Friday, January 22, 2010

It's the end of the world as we know it...

Yesterday the Supreme Court made a ruling which will have huge and long-lasting impact on our democracy, although you wouldn't really know it if you were following the news. The Court ruled that limits on the amounts the corporations and other organizations can spend on campaigns is an unconstitutional violation of the first amendment. I am a staunch supporter of the first amendment, but there are several problems with this claim.

The first is that you still have limits on the amount of money that you, as an individual, can send to a candidate or party. I have not read the opinion, but everything I have heard has not said that this was struck down.

The second, and the absolute worst part, is that corporations are considered as people. Now this is nothing new, the Court ruled on this in two major cases in the 19th century. The problem is this has not created individuals but instead super-individuals. A corporation cannot vote, cannot run for office, cannot be indited and sent to prison, it cannot do a lot of things that you and I can do, nor can they be held accountable the way you and I can for our actions. But, what they now can do is to give as much money as the possibly want in order to get the candidates they want in office, and if you don't think that money matters in an election you haven't been paying attention (and this is true regardless of what I said in my prior post about campaigning). The only analogy I can think of of Orwell's 1984 in which "all animals are equal" was changed to "all animals are equal, but some are more equal than others." Except for a very small number of people, no one can give in the volume that major corporations can. What will become very interesting is the political fights that will now take place in corporate boardrooms as they look to decide to whom shall receive the money.

Now conservatives will throw back that unions are also now afforded the same rights as corporations and they can spend as much as they want, and that is indeed true, but that doesn't make it any better. The simple fact is corporations can outspend unions every day of the week, which is one of the reasons so many pro-corporate politicians have been pushing for this change. In the past unions could get their members out campaigning which gave them a decided edge in some localities, but that is no longer the case because money talks and walks.

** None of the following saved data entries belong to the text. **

(* ===== verification/FatReader.v ===== *)
(** * A FAT12 reader, and what it finds in the partition

    [read_file] is an independent FAT12 driver, as the firmware (and
    [readFAT12] of [isoimage_test.go]) has one: it takes the geometry from
    the boot sector, finds names through the directories, long names with
    their checksum included, and follows the allocation table. *)

From S2P Require Import Prelude GoStrings FatImage FatTable.
Import Fat FatFacts.

Definition byte_at (b : bytes) (o : Z) : Z := le_dec (sub o 1 b).
Definition word_at (b : bytes) (o : Z) : Z := le_dec (sub o 2 b).
Definition dword_at (b : bytes) (o : Z) : Z := le_dec (sub o 4 b).

(** ** The reader *)

Record geometry := Geometry {
  bytesPerSector : Z; sectorsPerCluster : Z; reservedSectors : Z;
  numFATs : Z; rootEntryCount : Z; sectorsPerFAT : Z;
}.

Definition read_geometry (img : bytes) : option geometry :=
  if bool_decide (sub 54 8 img = "FAT12   "%string)
     && (byte_at img 510 =? 85) && (byte_at img 511 =? 170)
  then Some (Geometry (word_at img 11) (byte_at img 13) (word_at img 14)
               (byte_at img 16) (word_at img 17) (word_at img 22))
  else None.

(** Follow a chain until the end mark or until [size] bytes are read. *)
Fixpoint read_chain (fuel : nat) (img fat : bytes) (data csize c size : Z) (out : bytes)
    : option bytes :=
  if (c <? 4088) && (zlen out <? size) then
    match fuel with
    | O => None
    | S f => read_chain f img fat data csize (fat_next fat c) size
               (out ++ sub (data + (c - 2) * csize) csize img)
    end
  else if zlen out <? size then None else Some (sub 0 size out).
(** [s.loaded && sum == s.hash] *)
Definition same_content (s : NodeStore) (sum : bytes) : bool :=
  loaded s && bool_decide (sum = hash s).

(** The critical section that swaps in a parsed file. *)
Definition commit (s : NodeStore) (sum : bytes) (ns : gmap bytes Node) : NodeStore := {|
  path := path s; nodes := ns; hash := sum; loaded := true; lastErr := [];
|}.

Definition msg_missing (s : NodeStore) : bytes :=
  "nodes file "%string ++ path s ++ " not found; keeping "%string ++ fmt_d (Len s) ++
  " known node(s)"%string.

Definition msg_read (s : NodeStore) (e : bytes) : bytes :=
  "reading nodes file "%string ++ path s ++ ": "%string ++ e.

Definition msg_invalid (s : NodeStore) (e : bytes) : bytes :=
  "ignoring invalid nodes file "%string ++ path s ++
  " (keeping previous data): "%string ++ e.

Definition msg_reloaded (s : NodeStore) (old ns : gmap bytes Node) : bytes :=
  let '(added, removed, changed) := diffNodes old ns in
  "nodes file "%string ++ path s ++ " reloaded: "%string ++ fmt_d (Z.of_nat (size ns)) ++
  " node(s) (+"%string ++ fmt_d added ++ " -"%string ++ fmt_d removed ++ " ~"%string ++
  fmt_d changed ++ ")"%string.

(** What a call of [Reload] leaves: the store, the lines logged, and the
    results [changed] and [err]. *)
Record reloaded := { rl_store : NodeStore; rl_log : list bytes; rl_changed : bool;
                     rl_err : option bytes }.

Definition failed (s : NodeStore) (msg : bytes) (err : option bytes) : reloaded :=
  let '(s', l) := noteError s msg in
  {| rl_store := s'; rl_log := l; rl_changed := false; rl_err := err |}.

Definition Reload (o : order) (s : NodeStore) (file : readResult) : reloaded :=
  if bool_decide (path s = []) then
    {| rl_store := s; rl_log := []; rl_changed := false; rl_err := None |}
  else match file with
  | ReadNotExist => failed s (msg_missing s) None
  | ReadErr e => failed s (msg_read s e) (Some e)
  | ReadOk b =>
      let sum := sha256 b in
      if same_content s sum then
        {| rl_store := s; rl_log := []; rl_changed := false; rl_err := None |}
      else match parseNodes o b with
      | inl e => failed s (msg_invalid s e) (Some e)
      | inr ns =>
          {| rl_store := commit s sum ns; rl_log := [msg_reloaded s (nodes s) ns];
             rl_changed := true; rl_err := None |}
      end
  end.
End ops.

End Store.
Import Store.

(** ** Rekeying *)

Module RekeyFacts.
Section rekey.
Context `{Unicode}.

(** The last entry that is visited under a key is the one that stays. *)
Lemma foldl_rekey_lookup (l : list (bytes * Node)) (m : gmap bytes Node) k :
  (forall v, foldl rekey_step m l !! k = Some v ->
     m !! k = Some v \/ exists k0, (k0, v) ∈ l /\ normalizeKey k0 = k) /\
  ((m !! k <> None \/ exists kv, kv ∈ l /\ normalizeKey kv.1 = k) ->
     foldl rekey_step m l !! k <> None).
Proof.
  revert m. induction l as [|[k1 v1] l IH]; intros m; cbn [foldl].
  - split; [by left|]. intros [?|(kv & Hkv & _)]; [done|]. by apply not_elem_of_nil in Hkv.
  - destruct (IH (<[normalizeKey k1 := v1]> m)) as [IH1 IH2]. split.
    + intros v [Hm|(k0 & Hk0 & E)]%IH1.
      * apply lookup_insert_Some in Hm as [[<- <-]|[_ Hm]]; [|by left].
        right. exists k1. split; [left|done].
      * right. exists k0. split; [by right|done].
    + intros Hor. apply IH2. cbn. destruct Hor as [Hm|(kv & Hkv & E)].
      * left. destruct (decide (normalizeKey k1 = k)) as [<-|Hne];
          [by rewrite lookup_insert_eq|by rewrite lookup_insert_ne].
      * apply elem_of_cons in Hkv as [->|Hkv].
        -- left. cbn in E. rewrite E. by rewrite lookup_insert_eq.
        -- right. by exists kv.
Qed.

(** Every value of the result is the value of an entry whose key
    canonicalizes to the one it is under. *)
Lemma rekey_lookup_inv o m k v :
  valid_order o -> rekey o m !! k = Some v ->
  exists k0, m !! k0 = Some v /\ normalizeKey k0 = k.
Proof.
  intros Ho Hk. apply (foldl_rekey_lookup _ ∅ k) in Hk as [Hk|(k0 & Hin & E)].
  - by rewrite lookup_empty in Hk.
  - exists k0. split; [|done]. by apply (order_elem o).
Qed.

Lemma rekey_lookup_present o m k v :
  valid_order o -> m !! k = Some v -> exists v', rekey o m !! normalizeKey k = Some v'.
Proof.
  intros Ho Hk. destruct (rekey o m !! normalizeKey k) as [v'|] eqn:E; [by exists v'|].
  exfalso. revert E. apply foldl_rekey_lookup. right. exists (k, v). split; [|done].
  by apply order_elem.
Qed.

What I think most conservatives also miss, is that while they can crow now, if this plays out the way it can play out, and probably will without any checks made on the system, they will end up paying the price in the end as well. Fox News, Rush Limbaugh, et al, make their living out of bashing the government and talking about everything that is wrong with them. If that institution is now run by corporations they will quickly lose that ability either through indirect means, such as losing their advertising done by these corporations, or by more direct means. Corporations are not going to want people criticizing their entity. Instead, they will want everyone to be saying how great they are and what a wonderful job they are doing. It is a brave new world, and don't fool yourself, this is straight forward judicial activism. You know the thing that conservatives are always attacking liberals about. There is no legal precedent for this, they just created it out of thin air.

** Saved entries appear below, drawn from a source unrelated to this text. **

Lemma new_header_resummed `{Unicode, Archive} subs header z :
  resummed (md5 z) (subs header) (new_header subs header z).
Proof.
  unfold resummed, new_header, Re.ReplaceAll.
  apply replace_lines; [apply sum_match_sound|apply sum_match_complete| | |done].
  - intros u (q1 & h & q2 & -> & _). cbn. lia.
  - intros u. apply expand_plain. repeat (apply Forall_cons_2; [done|]).
    apply Forall_app. split; [apply hex_text_plain|]. by apply Forall_cons_2, Forall_nil_2.
Qed.
End SumFacts.
Import SumFacts.

(** C5: a self-extracting archive stays one.  When the payload is an archive
    that can be read and written, and the rewritten header has no marker line of
    its own, the rewritten text splits at its marker into a header and a payload.
    The header is the old one with the substitutions, in which every checksum
    assignment that begins a line is replaced by [MD5SUM='...'] with the digest
    of the new archive in hexadecimal; the payload decodes to the new archive,
    and this holds exactly the entries of the old one, in order, regular files
    with the substitutions applied and their sizes adjusted, everything else
    untouched. *)
Theorem archive_rewritten `{Unicode, ArchiveLaws} (input baseURL : bytes) (rewrites : list Rewrite)
    (header raw decoded z : bytes) (es : list (tarHeader * bytes))
    (Hfind : FindIndex payloadMarkerRe input = Some (header, raw))
    (Hdec : Base64.decode (b64Clean raw) = Some decoded) (Hmagic : gzip_magic decoded = true)
    (Hread : untar_gz decoded = Some es)
    (Hwrite : tar_gz (rewrite_entry (applySubs (TrimRight baseURL "/"%string) rewrites) <$> es) = Some z)
    (Hmark : Match payloadMarkerRe (with_newline
      (new_header (applySubs (TrimRight baseURL "/"%string) rewrites) header z)) = false) :
  let subs := applySubs (TrimRight baseURL "/"%string) rewrites in
  exists header' raw',
    resummed (md5 z) (subs header) header' /\
    FindIndex payloadMarkerRe (rewriteData input baseURL rewrites) =
      Some (with_newline header', raw') /\
    Base64.decode (b64Clean raw') = Some z /\ untar_gz z = Some (rewrite_entry subs <$> es).
Proof.
  cbv zeta. set (subs := applySubs (TrimRight baseURL "/"%string) rewrites) in *.
  destruct (wrap_chunks_spec 76 0 [] (encoder_chunks (length z) z)) as (l & El & Wl); [lia|].
  rewrite concat_chunks in Wl by lia. cbn [app] in Wl.
  assert (Hin : input <> []) by (intros ->; by vm_compute in Hfind).
  unfold rewriteData. rewrite bool_decide_false by done. fold subs.
  rewrite Hfind, Hdec, Hmagic, Hread, Hwrite, El. unfold assemble. rewrite Wl.
  set (h := with_newline (new_header subs header z)) in *.
  set (w := wrap 76 0 (Base64.encode z)).
  assert (Hc : b64Clean w = Base64.encode z) by apply clean_wrap, encode_clean.
  assert (Hres : exists tail, (tail = [] \/ tail = [nl]) /\
    with_newline (((h ++ payload_marker) ++ [nl]) ++ w) = h ++ payload_marker ++ nl :: (w ++ tail)).
  { unfold with_newline. destruct (HasSuffix _ [nl]).
    - exists []. rewrite app_nil_r, <- !app_assoc. by split; [left|].
    - exists [nl]. rewrite <- !app_assoc. by split; [right|]. }
  destruct Hres as (tail & Htail & ->). exists (new_header subs header z), (nl :: (w ++ tail)).
  split_and!.
  - apply new_header_resummed.
  - apply find_marker; [apply with_newline_complete|done].
  - assert (E : b64Clean (nl :: (w ++ tail)) = Base64.encode z).
    { unfold b64Clean in *. rewrite filter_cons, decide_False by done. rewrite filter_app, Hc.
      destruct Htail as [->| ->]; [by rewrite app_nil_r|]. by rewrite app_nil_r. }
    rewrite E. apply Base64.decode_encode.
  - apply untar_tar; [|done]. apply Forall_fmap. pose proof (untar_ok decoded es Hread) as Hok.
    eapply Forall_impl; [exact Hok|]. intros [hd d] Hd. by apply rewrite_entry_ok.
Qed.

(** ** Rack URLs *)

Module RackFacts.
Import ReFacts.

(** A URL of a rack controller: a host and the rack's port. *)
Definition rack_url (u : bytes) : Prop :=
  exists host, u = "http://"%string ++ host ++ ":5248"%string /\ host <> [] /\
    Forall (fun c => host_char c = true) host.

Lemma rack_match_sound st e :
  match_at defaultRackURLRe st = Some e -> exists u, rest st = u ++ rest e /\ rack_url u.
Proof.
  intros (st' & Hm & [= ->])%mt_sound. unfold defaultRackURLRe in Hm.
  inversion Hm as [| | | | | |r1 r2 s0 s1 s2 M1 M2| | | | |]; subst.
  inversion M2 as [| | | | | |r1 r2 s0 s2 s3 M3 M4| | | | |]; subst.
  inversion M4 as [| | | | | |r1 r2 s0 s3 s4 M5 M6| | | | |]; subst.
  inversion M1 as [? ? ? L1| | | | | | | | | | |]; subst.
  inversion M3 as [|? ? ? L2| | | | | | | | | |]; subst.
  inversion M5 as [| |? ? ? ? L3| | | | | | | | |]; subst.
  inversion M6 as [? ? ? L4| | | | | | | | | | |]; subst.
  apply lit_spec in L1 as (E1 & _). apply times_spec in L2 as (w1 & E2 & Hl & F1).
  apply run_spec in L3 as (w2 & E3 & F2). apply lit_spec in L4 as (E4 & _).
  exists ("http://"%string ++ (w1 ++ w2) ++ ":5248"%string). split.
  - rewrite E1, E2, E3, E4. by rewrite <- !app_assoc.
  - exists (w1 ++ w2). split_and!; [done| |by apply Forall_app]. by destruct w1.
Qed.

Lemma rack_match_complete prv u r :
  rack_url u -> match_at defaultRackURLRe (Pos prv (u ++ r) None) <> None.
Proof.
  intros (host & -> & Hne & Hf) Hn. destruct host as [|c host]; [done|].
  apply Forall_cons in Hf as [Hc Hf].
  set (st := Pos prv _ None) in *.
  set (s1 := Pos (Some "/"%char) (c :: host ++ ":5248"%string ++ r) None).
  assert (M1 : lit "http://"%string st = Some s1).
  { apply lit_spec. split_and!; [|done|done]. cbn [rest st s1]. by rewrite <- !app_assoc. }
  destruct (times_intro host_char [c] s1 (host ++ ":5248"%string ++ r)) as (s2 & M2 & R2 & _);
    [done|apply Forall_cons_2; [done|apply Forall_nil_2]|].
  destruct (run_intro host_char host s2 (":5248"%string ++ r)) as (s3 & M3 & R3 & C3); [done|done|].
  set (s4 := Pos (Some "8"%char) r (cap s3)).
  assert (M4 : lit ":5248"%string s3 = Some s4) by by apply lit_spec.
  assert (Hm : matches defaultRackURLRe st s4).
  { eapply m_cat; [by apply m_lit|]. eapply m_cat; [by apply m_set|].
    eapply m_cat; [by apply m_star|]. by apply m_lit. }
  by apply (mt_complete _ _ _ Hn) in Hm.
Qed.

(** The URLs of a text, from the left, each replaced by the base. *)
Definition rewritten (base : bytes) : bytes -> bytes -> Prop := substituted rack_url false base.

Lemma replace_rack f base m s prv :
  (forall u, m u = base) -> (length s <= f)%nat ->
  rewritten base s (replace_loop f defaultRackURLRe m prv s).
Proof.
  apply replace_words.
  - intros st e (u & E & Hu)%rack_match_sound. by exists u.
  - apply rack_match_complete.
  - intros u (host & -> & _). cbn. lia.
Qed.

End RackFacts.
Import ReFacts RackFacts.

This Sunday we read from Luke about what is at the heart of Jesus' message, which is care for those who are the least in any society: the poor, prisoners, blind, the oppressed. Corporations don't care about any of these groups, because that is not what they are designed to do. A corporation's sole and only purpose is to make money, that is their reason for being. Corporations are not interested in anything or anyone which does not facilitate that goal, and as Christians this should concern us, because if corporations are running the government they will only do what is right for corporations, and this flies in the very face of the Gospel. Non-profits don't have the same motivation of corporations but can be as blind as corporations in their push for things. Checks and balances are absolutely necessary for any system, and the church can and should act as a check on the excesses of society and to warn people where their is trouble. This is one of those places.

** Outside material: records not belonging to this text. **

Definition api_den (t : api_ty) : Type :=
  match t with
  | tString => bytes
  | tInt | tInt64 => Z
  | tIdentity => Identity
  | tBMC => BMC
  | tOS => OS
  | tResourceConstraints => ResourceConstraints
  | tPlacement => Placement
  | tDeviceAlias => DeviceAlias
  | tRoute => Route
  | tSRIOVConfig => SRIOVConfig
  | tDeviceMatch => DeviceMatch
  | tInterfaceCommon => InterfaceCommon
  | tEthernetConfig => EthernetConfig
  | tBondMemberAttachment => BondMemberAttachment
  | tBondParameters => BondParameters
  | tBondConfig => BondConfig
  | tVLANConfig => VLANConfig
  | tFabricNetplanConfig => FabricNetplanConfig
  | tDNSConfig => DNSConfig
  | tNetworkConfig => NetworkConfig
  | tFilesystem => Filesystem
  | tPartition => Partition
  | tDisk => Disk
  | tLogicalVolume => LogicalVolume
  | tVolumeGroup => VolumeGroup
  | tStorageSpec => StorageSpec
  | tProvisioningSpec => ProvisioningSpec
  | tHugePages => HugePages
  | tPackageRepo => PackageRepo
  | tMAASMachineSpec => MAASMachineSpec
  | tMAASMachineStatus => MAASMachineStatus
  | tMAASMachine => MAASMachine
  | tMAASMachineList => MAASMachineList
  | tSecretKeySelector => SecretKeySelector
  | tCondition => Condition
  | tExt e => ext_den e
  end.

Definition api_enc (t : api_ty) : api_den t -> gval api_ty :=
  match t with
  | tString => GStr
  | tInt | tInt64 => GInt
  | tIdentity => Identity_enc
  | tBMC => BMC_enc
  | tOS => OS_enc
  | tResourceConstraints => ResourceConstraints_enc
  | tPlacement => Placement_enc
  | tDeviceAlias => DeviceAlias_enc
  | tRoute => Route_enc
  | tSRIOVConfig => SRIOVConfig_enc
  | tDeviceMatch => DeviceMatch_enc
  | tInterfaceCommon => InterfaceCommon_enc
  | tEthernetConfig => EthernetConfig_enc
  | tBondMemberAttachment => BondMemberAttachment_enc
  | tBondParameters => BondParameters_enc
  | tBondConfig => BondConfig_enc
  | tVLANConfig => VLANConfig_enc
  | tFabricNetplanConfig => FabricNetplanConfig_enc
  | tDNSConfig => DNSConfig_enc
  | tNetworkConfig => NetworkConfig_enc
  | tFilesystem => Filesystem_enc
  | tPartition => Partition_enc
  | tDisk => Disk_enc
  | tLogicalVolume => LogicalVolume_enc
  | tVolumeGroup => VolumeGroup_enc
  | tStorageSpec => StorageSpec_enc
  | tProvisioningSpec => ProvisioningSpec_enc
  | tHugePages => HugePages_enc
  | tPackageRepo => PackageRepo_enc
  | tMAASMachineSpec => MAASMachineSpec_enc
  | tMAASMachineStatus => MAASMachineStatus_enc
  | tMAASMachine => MAASMachine_enc
  | tMAASMachineList => MAASMachineList_enc
  | tSecretKeySelector => SecretKeySelector_enc
  | tCondition => Condition_enc
  | tExt e => ext_enc e
  end.

Definition api_zero (t : api_ty) : api_den t :=
  match t with
  | tString => []
  | tInt | tInt64 => 0
  | tIdentity => Identity_zero
  | tBMC => BMC_zero
  | tOS => OS_zero
  | tResourceConstraints => ResourceConstraints_zero
  | tPlacement => Placement_zero
  | tDeviceAlias => DeviceAlias_zero
  | tRoute => Route_zero
  | tSRIOVConfig => SRIOVConfig_zero
  | tDeviceMatch => DeviceMatch_zero
  | tInterfaceCommon => InterfaceCommon_zero
  | tEthernetConfig => EthernetConfig_zero
  | tBondMemberAttachment => BondMemberAttachment_zero
  | tBondParameters => BondParameters_zero
  | tBondConfig => BondConfig_zero
  | tVLANConfig => VLANConfig_zero
  | tFabricNetplanConfig => FabricNetplanConfig_zero
  | tDNSConfig => DNSConfig_zero
  | tNetworkConfig => NetworkConfig_zero
  | tFilesystem => Filesystem_zero
  | tPartition => Partition_zero
  | tDisk => Disk_zero
  | tLogicalVolume => LogicalVolume_zero
  | tVolumeGroup => VolumeGroup_zero
  | tStorageSpec => StorageSpec_zero
  | tProvisioningSpec => ProvisioningSpec_zero
  | tHugePages => HugePages_zero
  | tPackageRepo => PackageRepo_zero
  | tMAASMachineSpec => MAASMachineSpec_zero
  | tMAASMachineStatus => MAASMachineStatus_zero
  | tMAASMachine => MAASMachine_zero
  | tMAASMachineList => MAASMachineList_zero
  | tSecretKeySelector => SecretKeySelector_zero
  | tCondition => Condition_zero
  | tExt e => ext_zero e
  end.

#[global] Instance api : Universe := {|
  ty := api_ty; den := api_den; enc := api_enc; zero := api_zero;
|}.
End universe.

Is all hope lost? Of course not. Congress and the people can still do something. Contact your representative and senator and tell them they need to enact laws to counteract this ruling, such as making it mandatory that corporations publish immediately how much and to whom they are donating, and then putting in stringent penalties for violation. Let them know that unchecked power will always lead to disaster, and nothing less than our democracy is at stake.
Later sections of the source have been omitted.